======== SOURCE MATERIAL ========

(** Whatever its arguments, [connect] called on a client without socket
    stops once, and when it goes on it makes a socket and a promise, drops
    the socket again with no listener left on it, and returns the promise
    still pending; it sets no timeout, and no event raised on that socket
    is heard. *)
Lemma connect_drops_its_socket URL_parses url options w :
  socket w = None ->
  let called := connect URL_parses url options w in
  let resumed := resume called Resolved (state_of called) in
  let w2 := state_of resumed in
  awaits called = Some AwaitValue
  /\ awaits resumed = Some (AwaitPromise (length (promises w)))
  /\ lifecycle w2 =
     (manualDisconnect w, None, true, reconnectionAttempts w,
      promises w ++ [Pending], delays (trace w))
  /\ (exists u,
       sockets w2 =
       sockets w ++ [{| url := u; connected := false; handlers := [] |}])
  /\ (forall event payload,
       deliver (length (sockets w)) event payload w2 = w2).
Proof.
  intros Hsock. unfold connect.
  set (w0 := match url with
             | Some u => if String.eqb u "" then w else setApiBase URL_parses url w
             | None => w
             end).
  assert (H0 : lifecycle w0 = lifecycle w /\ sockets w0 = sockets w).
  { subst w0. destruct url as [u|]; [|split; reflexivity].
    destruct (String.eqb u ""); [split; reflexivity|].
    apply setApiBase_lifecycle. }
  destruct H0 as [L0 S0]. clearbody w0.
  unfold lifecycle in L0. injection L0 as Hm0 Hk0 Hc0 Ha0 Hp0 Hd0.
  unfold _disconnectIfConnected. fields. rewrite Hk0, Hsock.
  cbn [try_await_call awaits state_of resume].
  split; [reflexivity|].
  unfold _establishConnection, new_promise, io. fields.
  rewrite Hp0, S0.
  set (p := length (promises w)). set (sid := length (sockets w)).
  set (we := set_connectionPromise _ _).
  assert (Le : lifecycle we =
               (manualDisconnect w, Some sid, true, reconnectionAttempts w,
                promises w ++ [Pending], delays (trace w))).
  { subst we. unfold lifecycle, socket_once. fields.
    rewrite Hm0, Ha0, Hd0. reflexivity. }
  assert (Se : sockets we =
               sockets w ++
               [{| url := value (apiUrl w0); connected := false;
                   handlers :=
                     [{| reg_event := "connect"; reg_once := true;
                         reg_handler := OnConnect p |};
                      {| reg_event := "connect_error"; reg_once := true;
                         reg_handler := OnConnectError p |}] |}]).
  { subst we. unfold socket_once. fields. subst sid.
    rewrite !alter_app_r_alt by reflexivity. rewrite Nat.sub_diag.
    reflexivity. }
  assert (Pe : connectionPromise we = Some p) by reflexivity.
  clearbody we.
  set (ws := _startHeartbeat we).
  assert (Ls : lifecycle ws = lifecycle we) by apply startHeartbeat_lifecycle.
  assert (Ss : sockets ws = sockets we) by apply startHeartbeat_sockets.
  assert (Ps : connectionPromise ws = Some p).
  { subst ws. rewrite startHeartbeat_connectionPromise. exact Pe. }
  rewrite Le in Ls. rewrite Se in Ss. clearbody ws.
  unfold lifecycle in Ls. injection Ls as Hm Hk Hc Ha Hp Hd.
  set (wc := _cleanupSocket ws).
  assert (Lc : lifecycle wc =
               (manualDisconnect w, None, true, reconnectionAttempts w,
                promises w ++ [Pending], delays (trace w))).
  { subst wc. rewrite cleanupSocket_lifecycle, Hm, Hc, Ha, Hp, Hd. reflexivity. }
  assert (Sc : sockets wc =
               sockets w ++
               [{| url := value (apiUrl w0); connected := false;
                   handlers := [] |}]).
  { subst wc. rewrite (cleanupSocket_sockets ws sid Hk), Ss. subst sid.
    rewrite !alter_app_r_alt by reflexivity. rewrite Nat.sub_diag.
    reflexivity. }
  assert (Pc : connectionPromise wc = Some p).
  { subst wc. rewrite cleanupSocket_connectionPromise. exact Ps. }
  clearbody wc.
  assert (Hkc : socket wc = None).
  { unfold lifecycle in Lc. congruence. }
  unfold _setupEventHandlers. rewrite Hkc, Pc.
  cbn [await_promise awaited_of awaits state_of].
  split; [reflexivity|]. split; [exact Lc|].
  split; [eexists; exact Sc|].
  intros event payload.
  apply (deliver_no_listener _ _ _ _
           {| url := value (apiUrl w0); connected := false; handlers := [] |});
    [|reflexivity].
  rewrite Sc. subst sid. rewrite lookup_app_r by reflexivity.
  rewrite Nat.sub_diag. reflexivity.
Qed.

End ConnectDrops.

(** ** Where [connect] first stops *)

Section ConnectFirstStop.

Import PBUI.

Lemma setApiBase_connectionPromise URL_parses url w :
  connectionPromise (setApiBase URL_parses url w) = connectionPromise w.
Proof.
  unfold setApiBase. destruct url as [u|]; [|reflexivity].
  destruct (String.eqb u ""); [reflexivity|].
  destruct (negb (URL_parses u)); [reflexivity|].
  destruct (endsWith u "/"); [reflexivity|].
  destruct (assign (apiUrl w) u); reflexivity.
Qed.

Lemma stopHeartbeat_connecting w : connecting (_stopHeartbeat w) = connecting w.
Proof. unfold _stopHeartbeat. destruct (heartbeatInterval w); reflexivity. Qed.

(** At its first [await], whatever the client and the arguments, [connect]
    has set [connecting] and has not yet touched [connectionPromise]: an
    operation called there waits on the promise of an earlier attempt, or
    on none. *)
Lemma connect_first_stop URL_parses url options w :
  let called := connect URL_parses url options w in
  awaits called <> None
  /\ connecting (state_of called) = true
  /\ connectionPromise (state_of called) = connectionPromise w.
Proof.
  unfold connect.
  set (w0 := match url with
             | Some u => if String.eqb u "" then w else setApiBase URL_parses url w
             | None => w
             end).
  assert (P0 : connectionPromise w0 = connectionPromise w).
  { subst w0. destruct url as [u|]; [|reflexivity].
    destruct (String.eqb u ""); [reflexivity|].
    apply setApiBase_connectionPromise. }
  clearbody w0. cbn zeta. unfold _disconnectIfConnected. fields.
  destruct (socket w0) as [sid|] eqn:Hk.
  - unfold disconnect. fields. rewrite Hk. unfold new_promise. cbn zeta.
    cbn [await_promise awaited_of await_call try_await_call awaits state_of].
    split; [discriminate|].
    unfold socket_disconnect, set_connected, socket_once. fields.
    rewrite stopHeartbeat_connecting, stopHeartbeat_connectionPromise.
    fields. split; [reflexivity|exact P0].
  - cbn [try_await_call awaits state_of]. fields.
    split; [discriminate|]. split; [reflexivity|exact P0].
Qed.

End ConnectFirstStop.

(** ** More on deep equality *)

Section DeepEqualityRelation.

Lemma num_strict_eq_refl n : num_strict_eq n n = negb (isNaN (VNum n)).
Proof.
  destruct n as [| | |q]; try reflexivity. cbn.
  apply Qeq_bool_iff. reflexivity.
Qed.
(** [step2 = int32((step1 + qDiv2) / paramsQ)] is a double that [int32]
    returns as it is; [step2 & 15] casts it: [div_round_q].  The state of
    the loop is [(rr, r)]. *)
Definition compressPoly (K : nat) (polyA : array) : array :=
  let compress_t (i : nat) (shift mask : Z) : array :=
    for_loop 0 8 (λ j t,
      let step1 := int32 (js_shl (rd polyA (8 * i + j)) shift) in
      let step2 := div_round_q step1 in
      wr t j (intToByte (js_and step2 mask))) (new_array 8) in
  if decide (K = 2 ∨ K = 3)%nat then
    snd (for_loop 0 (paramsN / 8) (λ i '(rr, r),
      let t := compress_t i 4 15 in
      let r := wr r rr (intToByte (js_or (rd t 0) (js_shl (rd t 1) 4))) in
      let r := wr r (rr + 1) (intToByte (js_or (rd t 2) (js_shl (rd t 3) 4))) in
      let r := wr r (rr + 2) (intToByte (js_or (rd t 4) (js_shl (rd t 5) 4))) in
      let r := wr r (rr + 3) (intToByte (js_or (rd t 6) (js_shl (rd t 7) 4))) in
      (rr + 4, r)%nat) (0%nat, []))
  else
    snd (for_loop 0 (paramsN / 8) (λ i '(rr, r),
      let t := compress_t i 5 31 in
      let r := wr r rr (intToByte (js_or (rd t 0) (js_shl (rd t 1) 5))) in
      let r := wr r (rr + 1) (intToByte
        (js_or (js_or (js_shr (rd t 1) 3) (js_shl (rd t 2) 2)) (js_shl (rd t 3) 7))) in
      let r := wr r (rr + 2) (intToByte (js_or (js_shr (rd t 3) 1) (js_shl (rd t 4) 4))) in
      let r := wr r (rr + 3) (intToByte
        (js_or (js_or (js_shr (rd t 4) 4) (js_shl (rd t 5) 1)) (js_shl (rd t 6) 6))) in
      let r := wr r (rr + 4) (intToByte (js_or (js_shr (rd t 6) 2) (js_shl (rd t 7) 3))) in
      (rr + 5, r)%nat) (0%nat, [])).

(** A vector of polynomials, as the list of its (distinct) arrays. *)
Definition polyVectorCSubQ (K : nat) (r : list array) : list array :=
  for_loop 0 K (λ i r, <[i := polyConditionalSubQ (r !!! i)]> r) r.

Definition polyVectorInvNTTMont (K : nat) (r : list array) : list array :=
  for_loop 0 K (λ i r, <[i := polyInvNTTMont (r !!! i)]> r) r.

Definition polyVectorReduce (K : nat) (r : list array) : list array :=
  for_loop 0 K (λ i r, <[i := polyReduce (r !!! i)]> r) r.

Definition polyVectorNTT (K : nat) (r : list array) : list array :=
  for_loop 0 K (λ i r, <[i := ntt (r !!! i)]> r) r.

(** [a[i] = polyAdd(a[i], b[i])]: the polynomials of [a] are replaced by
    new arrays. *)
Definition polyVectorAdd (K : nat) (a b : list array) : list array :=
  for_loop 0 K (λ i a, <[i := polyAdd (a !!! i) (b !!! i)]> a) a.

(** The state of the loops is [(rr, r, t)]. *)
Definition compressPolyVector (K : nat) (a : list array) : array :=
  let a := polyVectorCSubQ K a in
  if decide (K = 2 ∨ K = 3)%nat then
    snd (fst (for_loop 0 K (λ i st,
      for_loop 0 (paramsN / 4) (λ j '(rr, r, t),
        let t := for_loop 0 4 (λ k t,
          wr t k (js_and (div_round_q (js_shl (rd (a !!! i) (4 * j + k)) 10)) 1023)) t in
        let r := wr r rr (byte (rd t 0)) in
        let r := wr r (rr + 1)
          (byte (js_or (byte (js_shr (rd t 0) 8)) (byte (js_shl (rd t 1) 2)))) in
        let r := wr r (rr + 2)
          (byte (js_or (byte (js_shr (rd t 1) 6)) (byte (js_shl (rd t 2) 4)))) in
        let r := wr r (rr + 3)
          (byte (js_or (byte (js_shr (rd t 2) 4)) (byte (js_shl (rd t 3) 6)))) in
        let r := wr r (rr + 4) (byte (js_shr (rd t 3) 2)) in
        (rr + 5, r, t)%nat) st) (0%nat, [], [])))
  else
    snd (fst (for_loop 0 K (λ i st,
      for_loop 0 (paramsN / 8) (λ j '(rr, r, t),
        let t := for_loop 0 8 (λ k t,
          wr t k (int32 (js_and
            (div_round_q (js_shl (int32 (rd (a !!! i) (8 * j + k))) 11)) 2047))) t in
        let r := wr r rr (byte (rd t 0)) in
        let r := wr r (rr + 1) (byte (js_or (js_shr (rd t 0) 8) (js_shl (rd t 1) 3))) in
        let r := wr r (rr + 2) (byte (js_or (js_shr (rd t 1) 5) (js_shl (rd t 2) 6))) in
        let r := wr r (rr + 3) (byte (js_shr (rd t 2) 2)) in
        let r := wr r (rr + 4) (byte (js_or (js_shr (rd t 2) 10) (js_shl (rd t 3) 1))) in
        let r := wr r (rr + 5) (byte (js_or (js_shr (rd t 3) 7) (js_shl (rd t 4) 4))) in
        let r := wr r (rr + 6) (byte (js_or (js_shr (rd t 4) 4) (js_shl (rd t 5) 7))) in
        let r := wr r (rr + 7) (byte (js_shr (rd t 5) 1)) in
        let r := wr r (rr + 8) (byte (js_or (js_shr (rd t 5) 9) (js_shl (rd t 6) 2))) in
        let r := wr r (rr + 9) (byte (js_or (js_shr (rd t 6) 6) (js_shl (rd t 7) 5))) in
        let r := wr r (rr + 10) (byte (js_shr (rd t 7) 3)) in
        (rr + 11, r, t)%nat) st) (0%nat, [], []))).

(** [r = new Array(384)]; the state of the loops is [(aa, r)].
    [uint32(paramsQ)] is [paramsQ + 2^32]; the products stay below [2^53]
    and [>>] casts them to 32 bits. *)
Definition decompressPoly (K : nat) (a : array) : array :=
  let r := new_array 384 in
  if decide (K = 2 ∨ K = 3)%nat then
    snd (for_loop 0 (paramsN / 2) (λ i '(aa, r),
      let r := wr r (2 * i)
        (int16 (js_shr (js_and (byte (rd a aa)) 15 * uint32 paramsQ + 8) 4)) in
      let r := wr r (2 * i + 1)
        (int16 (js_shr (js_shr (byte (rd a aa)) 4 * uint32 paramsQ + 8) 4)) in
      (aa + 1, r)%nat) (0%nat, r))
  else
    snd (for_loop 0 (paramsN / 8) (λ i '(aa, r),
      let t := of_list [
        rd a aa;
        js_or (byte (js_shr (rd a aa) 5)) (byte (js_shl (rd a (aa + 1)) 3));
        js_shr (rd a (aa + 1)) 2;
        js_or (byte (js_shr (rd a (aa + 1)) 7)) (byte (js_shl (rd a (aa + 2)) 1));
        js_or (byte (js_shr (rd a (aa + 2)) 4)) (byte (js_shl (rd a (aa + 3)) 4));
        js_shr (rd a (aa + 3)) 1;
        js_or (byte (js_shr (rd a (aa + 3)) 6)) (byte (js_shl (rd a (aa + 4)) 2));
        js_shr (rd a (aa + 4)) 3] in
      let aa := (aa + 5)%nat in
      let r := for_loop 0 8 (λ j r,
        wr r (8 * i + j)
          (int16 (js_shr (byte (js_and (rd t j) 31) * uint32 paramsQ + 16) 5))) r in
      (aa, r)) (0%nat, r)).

========

### [EXERCISE DESCRIPTION]
All that is wanted is the stretch of lines above from the one containing "let r := wr r (rr + 4) (byte (js_shr" through the one containing "let r := wr r (rr + 8)", duplicated exactly.

### [ANSWER TO THE EXERCISE]
        let r := wr r (rr + 4) (byte (js_shr (rd t 3) 2)) in
        (rr + 5, r, t)%nat) st) (0%nat, [], [])))
  else
    snd (fst (for_loop 0 K (λ i st,
      for_loop 0 (paramsN / 8) (λ j '(rr, r, t),
        let t := for_loop 0 8 (λ k t,
          wr t k (int32 (js_and
            (div_round_q (js_shl (int32 (rd (a !!! i) (8 * j + k))) 11)) 2047))) t in
        let r := wr r rr (byte (rd t 0)) in
        let r := wr r (rr + 1) (byte (js_or (js_shr (rd t 0) 8) (js_shl (rd t 1) 3))) in
        let r := wr r (rr + 2) (byte (js_or (js_shr (rd t 1) 5) (js_shl (rd t 2) 6))) in
        let r := wr r (rr + 3) (byte (js_shr (rd t 2) 2)) in
        let r := wr r (rr + 4) (byte (js_or (js_shr (rd t 2) 10) (js_shl (rd t 3) 1))) in
        let r := wr r (rr + 5) (byte (js_or (js_shr (rd t 3) 7) (js_shl (rd t 4) 4))) in
        let r := wr r (rr + 6) (byte (js_or (js_shr (rd t 4) 4) (js_shl (rd t 5) 7))) in
        let r := wr r (rr + 7) (byte (js_shr (rd t 5) 1)) in
        let r := wr r (rr + 8) (byte (js_or (js_shr (rd t 5) 9) (js_shl (rd t 6) 2))) in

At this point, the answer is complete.